#### YOUR GOAL:
The records that follow should be retyped word for word.

Recorded data:
#####

Lemma select_with_results (rt' : option nat) (Zmat : matrix) (o : npfs) (w : world rng) :
  fst (select Zmat (with_results rt' B sel o, w)) = fst (select Zmat (o, w))
  /\ snd (snd (select Zmat (with_results rt' B sel o, w))) = w
  /\ snd (snd (select Zmat (o, w))) = w.
Proof.
  unfold select, bind, get_self, attr, update_self, ret, raise. simpl.
  destruct (n_features o) as [nf|]; simpl; [|repeat split].
  destruct (nf =? 0)%nat; [repeat split|].
  change (null_probability (with_results rt' B sel o) nf) with (null_probability o nf).
  destruct (Qlt_bool _ _); repeat split.
Qed.

End Refit.

Section Refitting.

Context {rng : Type}.
Variable randint : nat -> rng -> list nat * rng.
Variable feast : string -> option selector.

(** A call of [fit] on valid inputs, up to the start of the trials. *)
Lemma fit_valid_inputs (data_in labels_in : loc) (o : npfs) (w : world rng)
    (d l : ndarray) :
  heap w !! data_in = Some (Ndarray d) ->
  heap w !! labels_in = Some (Ndarray l) ->
  len d = len l ->
  fit randint feast data_in labels_in (o, w)
  = match feast (fs_method o) with
    | Some f =>
        bind (run_trials randint (prepared o f d (heap w))
                (zeros (len_transpose d) (n_bootstraps o)) (len_transpose d))
          select
          (prepared o f d (heap w), set_heap (checked_heap (heap w) d l) w)
    | None =>
        (inl (AttributeError (fs_method o)),
         (o, set_heap (checked_heap (heap w) d l) w))
    end.
Proof.
  intros Hd Hl Hlen. destruct (feast (fs_method o)) as [f|] eqn:Hf.
  - unfold fit, bind at 1.
    rewrite (bootstrap_phase_ok randint feast data_in labels_in o w d l f Hd Hl Hlen Hf).
    reflexivity.
  - unfold fit, bind at 1, bootstrap_phase, bind at 1.
    rewrite (check_data_ok data_in labels_in o w d l Hd Hl Hlen).
    unfold bind at 1, get_self. simpl. unfold bind at 1, getattr_feast.
    rewrite Hf. reflexivity.
Qed.

(** What [fit] returns or raises, and the world it leaves, are those of
    the object as it was constructed. *)
Lemma fit_as_constructed (data_in labels_in : loc) (o : npfs) (w : world rng) :
  fst (fit randint feast data_in labels_in (o, w))
  = fst (fit randint feast data_in labels_in (as_constructed o, w))
  /\ snd (snd (fit randint feast data_in labels_in (o, w)))
     = snd (snd (fit randint feast data_in labels_in (as_constructed o, w))).
Proof.
  destruct (check_data_cases data_in labels_in o w) as [[e He]|(d & l & Hd & Hl & Hlen)].
  - pose proof (check_data_any_object data_in labels_in o (as_constructed o) w e He)
      as He'.
    unfold fit, bootstrap_phase, bind.
    rewrite He, He'. split; reflexivity.
  - rewrite !(fit_valid_inputs data_in labels_in _ w d l Hd Hl Hlen).
    change (fs_method (as_constructed o)) with (fs_method o).
    destruct (feast (fs_method o)) as [f|]; [|split; reflexivity].
    change (n_bootstraps (as_constructed o)) with (n_bootstraps o).
    change (prepared (as_constructed o) f d (heap w))
      with (with_results None None [] (prepared o f d (heap w))).
    set (o1 := prepared o f d (heap w)).
    set (w1 := set_heap (checked_heap (heap w) d l) w).
    set (Z0 := zeros (len_transpose d) (n_bootstraps o)).
    destruct (run_trials_with_results randint None None [] o1 Z0 (len_transpose d) w1)
      as [rt' Hr].
    unfold bind. rewrite Hr.
    destruct (run_trials randint o1 Z0 (len_transpose d) (o1, w1)) as [[e|Zmat] [o2 w2]];
      [split; reflexivity|].
    simpl.
    destruct (select_with_results None [] rt' Zmat o2 w2) as (H1 & H2 & H3).
    rewrite H1, H2, H3. split; reflexivity.
Qed.

(** [fit] reads nothing that an earlier call left in the object: two
    objects constructed alike give the same result, or the same error, and
    leave the same world, whatever they were fitted to before. *)
Theorem fit_ignores_earlier_calls (data_in labels_in : loc) (o1 o2 : npfs)
    (w : world rng) :
  as_constructed o1 = as_constructed o2 ->
  fst (fit randint feast data_in labels_in (o1, w))
  = fst (fit randint feast data_in labels_in (o2, w))
  /\ snd (snd (fit randint feast data_in labels_in (o1, w)))
     = snd (snd (fit randint feast data_in labels_in (o2, w))).
Proof.
  intros H.
  destruct (fit_as_constructed data_in labels_in o1 w) as [H1 H2].
  destruct (fit_as_constructed data_in labels_in o2 w) as [H3 H4].
  rewrite H1, H2, H3, H4, H. split; reflexivity.
Qed.

End Refitting.

(** ** Plotting the matrix *)

Section Painting.

(** Painting a row replaces it by a row of halves of the same length. *)
Lemma paint_cells (i : nat) (ks : list nat) (m : list (list float64)) (row : list float64) :
  m !! i = Some row ->
  foldl (fun m k => alter (<[k := Fin (1 # 2)]>) i m) m ks
  = <[i := foldl (fun r k => <[k := Fin (1 # 2)]> r) row ks]> m.
Proof.
  revert m row. induction ks as [|k ks IH]; intros m row Hrow; simpl.
  - symmetry. apply list_insert_id, Hrow.
  - rewrite (IH _ (<[k := Fin (1 # 2)]> row)).
    + apply list_eq. intros j. destruct (decide (i = j)) as [<-|Hne].
      * rewrite !list_lookup_insert_eq; [reflexivity| |].
        -- eapply lookup_lt_Some, Hrow.
        -- rewrite length_alter. eapply lookup_lt_Some, Hrow.
      * rewrite !list_lookup_insert_ne by exact Hne.
        apply list_lookup_alter_ne, Hne.
    + rewrite list_lookup_alter_eq, Hrow. reflexivity.
Qed.

Lemma fill_cells (row : list float64) (n : nat) :
  (n <= length row)%nat ->
  foldl (fun r k => <[k := Fin (1 # 2)]> r) row (seq 0 n)
  = replicate n (Fin (1 # 2)) ++ drop n row.
Proof.
  induction n as [|n IH]; intros Hn; [reflexivity|].
  rewrite seq_S, foldl_app, IH by lia. cbn [foldl Nat.add].
  rewrite insert_app_r_alt by (rewrite length_replicate; lia).
  rewrite length_replicate, Nat.sub_diag.
  replace (drop (S n) row) with (drop 1 (drop n row))
    by (rewrite drop_drop; f_equal; lia).
  destruct (drop n row) as [|x rest] eqn:E.
  - apply (f_equal length) in E. rewrite length_drop in E. simpl in E. lia.
  - rewrite replicate_S_end, <- app_assoc. reflexivity.
Qed.

Lemma paint_row_ok (i : nat) (m : list (list float64)) (row : list float64) :
  m !! i = Some row ->
  paint_row i m = inr (<[i := replicate (length row) (Fin (1 # 2))]> m).
Proof.
  intros Hrow. unfold paint_row. rewrite Hrow.
  rewrite (paint_cells i _ m row Hrow), fill_cells by lia.
  rewrite drop_all, app_nil_r. reflexivity.
Qed.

#####

#### SOLUTION FOR THIS TASK:
Lemma select_with_results (rt' : option nat) (Zmat : matrix) (o : npfs) (w : world rng) :
  fst (select Zmat (with_results rt' B sel o, w)) = fst (select Zmat (o, w))
  /\ snd (snd (select Zmat (with_results rt' B sel o, w))) = w
  /\ snd (snd (select Zmat (o, w))) = w.
Proof.
  unfold select, bind, get_self, attr, update_self, ret, raise. simpl.
  destruct (n_features o) as [nf|]; simpl; [|repeat split].
  destruct (nf =? 0)%nat; [repeat split|].
  change (null_probability (with_results rt' B sel o) nf) with (null_probability o nf).
  destruct (Qlt_bool _ _); repeat split.
Qed.

End Refit.

Section Refitting.

Context {rng : Type}.
Variable randint : nat -> rng -> list nat * rng.
Variable feast : string -> option selector.

(** A call of [fit] on valid inputs, up to the start of the trials. *)
Lemma fit_valid_inputs (data_in labels_in : loc) (o : npfs) (w : world rng)
    (d l : ndarray) :
  heap w !! data_in = Some (Ndarray d) ->
  heap w !! labels_in = Some (Ndarray l) ->
  len d = len l ->
  fit randint feast data_in labels_in (o, w)
  = match feast (fs_method o) with
    | Some f =>
        bind (run_trials randint (prepared o f d (heap w))
                (zeros (len_transpose d) (n_bootstraps o)) (len_transpose d))
          select
          (prepared o f d (heap w), set_heap (checked_heap (heap w) d l) w)
    | None =>
        (inl (AttributeError (fs_method o)),
         (o, set_heap (checked_heap (heap w) d l) w))
    end.
Proof.
  intros Hd Hl Hlen. destruct (feast (fs_method o)) as [f|] eqn:Hf.
  - unfold fit, bind at 1.
    rewrite (bootstrap_phase_ok randint feast data_in labels_in o w d l f Hd Hl Hlen Hf).
    reflexivity.
  - unfold fit, bind at 1, bootstrap_phase, bind at 1.
    rewrite (check_data_ok data_in labels_in o w d l Hd Hl Hlen).
    unfold bind at 1, get_self. simpl. unfold bind at 1, getattr_feast.
    rewrite Hf. reflexivity.
Qed.

(** What [fit] returns or raises, and the world it leaves, are those of
    the object as it was constructed. *)
Lemma fit_as_constructed (data_in labels_in : loc) (o : npfs) (w : world rng) :
  fst (fit randint feast data_in labels_in (o, w))
  = fst (fit randint feast data_in labels_in (as_constructed o, w))
  /\ snd (snd (fit randint feast data_in labels_in (o, w)))
     = snd (snd (fit randint feast data_in labels_in (as_constructed o, w))).
Proof.
  destruct (check_data_cases data_in labels_in o w) as [[e He]|(d & l & Hd & Hl & Hlen)].
  - pose proof (check_data_any_object data_in labels_in o (as_constructed o) w e He)
      as He'.
    unfold fit, bootstrap_phase, bind.
    rewrite He, He'. split; reflexivity.
  - rewrite !(fit_valid_inputs data_in labels_in _ w d l Hd Hl Hlen).
    change (fs_method (as_constructed o)) with (fs_method o).
    destruct (feast (fs_method o)) as [f|]; [|split; reflexivity].
    change (n_bootstraps (as_constructed o)) with (n_bootstraps o).
    change (prepared (as_constructed o) f d (heap w))
      with (with_results None None [] (prepared o f d (heap w))).
    set (o1 := prepared o f d (heap w)).
    set (w1 := set_heap (checked_heap (heap w) d l) w).
    set (Z0 := zeros (len_transpose d) (n_bootstraps o)).
    destruct (run_trials_with_results randint None None [] o1 Z0 (len_transpose d) w1)
      as [rt' Hr].
    unfold bind. rewrite Hr.
    destruct (run_trials randint o1 Z0 (len_transpose d) (o1, w1)) as [[e|Zmat] [o2 w2]];
      [split; reflexivity|].
    simpl.
    destruct (select_with_results None [] rt' Zmat o2 w2) as (H1 & H2 & H3).
    rewrite H1, H2, H3. split; reflexivity.
Qed.

(** [fit] reads nothing that an earlier call left in the object: two
    objects constructed alike give the same result, or the same error, and
    leave the same world, whatever they were fitted to before. *)
Theorem fit_ignores_earlier_calls (data_in labels_in : loc) (o1 o2 : npfs)
    (w : world rng) :
  as_constructed o1 = as_constructed o2 ->
  fst (fit randint feast data_in labels_in (o1, w))
  = fst (fit randint feast data_in labels_in (o2, w))
  /\ snd (snd (fit randint feast data_in labels_in (o1, w)))
     = snd (snd (fit randint feast data_in labels_in (o2, w))).
Proof.
  intros H.
  destruct (fit_as_constructed data_in labels_in o1 w) as [H1 H2].
  destruct (fit_as_constructed data_in labels_in o2 w) as [H3 H4].
  rewrite H1, H2, H3, H4, H. split; reflexivity.
Qed.

End Refitting.

(** ** Plotting the matrix *)

Section Painting.

(** Painting a row replaces it by a row of halves of the same length. *)
Lemma paint_cells (i : nat) (ks : list nat) (m : list (list float64)) (row : list float64) :
  m !! i = Some row ->
  foldl (fun m k => alter (<[k := Fin (1 # 2)]>) i m) m ks
  = <[i := foldl (fun r k => <[k := Fin (1 # 2)]> r) row ks]> m.
Proof.
  revert m row. induction ks as [|k ks IH]; intros m row Hrow; simpl.
  - symmetry. apply list_insert_id, Hrow.
  - rewrite (IH _ (<[k := Fin (1 # 2)]> row)).
    + apply list_eq. intros j. destruct (decide (i = j)) as [<-|Hne].
      * rewrite !list_lookup_insert_eq; [reflexivity| |].
        -- eapply lookup_lt_Some, Hrow.
        -- rewrite length_alter. eapply lookup_lt_Some, Hrow.
      * rewrite !list_lookup_insert_ne by exact Hne.
        apply list_lookup_alter_ne, Hne.
    + rewrite list_lookup_alter_eq, Hrow. reflexivity.
Qed.

Lemma fill_cells (row : list float64) (n : nat) :
  (n <= length row)%nat ->
  foldl (fun r k => <[k := Fin (1 # 2)]> r) row (seq 0 n)
  = replicate n (Fin (1 # 2)) ++ drop n row.
Proof.
  induction n as [|n IH]; intros Hn; [reflexivity|].
  rewrite seq_S, foldl_app, IH by lia. cbn [foldl Nat.add].
  rewrite insert_app_r_alt by (rewrite length_replicate; lia).
  rewrite length_replicate, Nat.sub_diag.
  replace (drop (S n) row) with (drop 1 (drop n row))
    by (rewrite drop_drop; f_equal; lia).
  destruct (drop n row) as [|x rest] eqn:E.
  - apply (f_equal length) in E. rewrite length_drop in E. simpl in E. lia.
  - rewrite replicate_S_end, <- app_assoc. reflexivity.
Qed.

Lemma paint_row_ok (i : nat) (m : list (list float64)) (row : list float64) :
  m !! i = Some row ->
  paint_row i m = inr (<[i := replicate (length row) (Fin (1 # 2))]> m).
Proof.
  intros Hrow. unfold paint_row. rewrite Hrow.
  rewrite (paint_cells i _ m row Hrow), fill_cells by lia.
  rewrite drop_all, app_nil_r. reflexivity.
Qed.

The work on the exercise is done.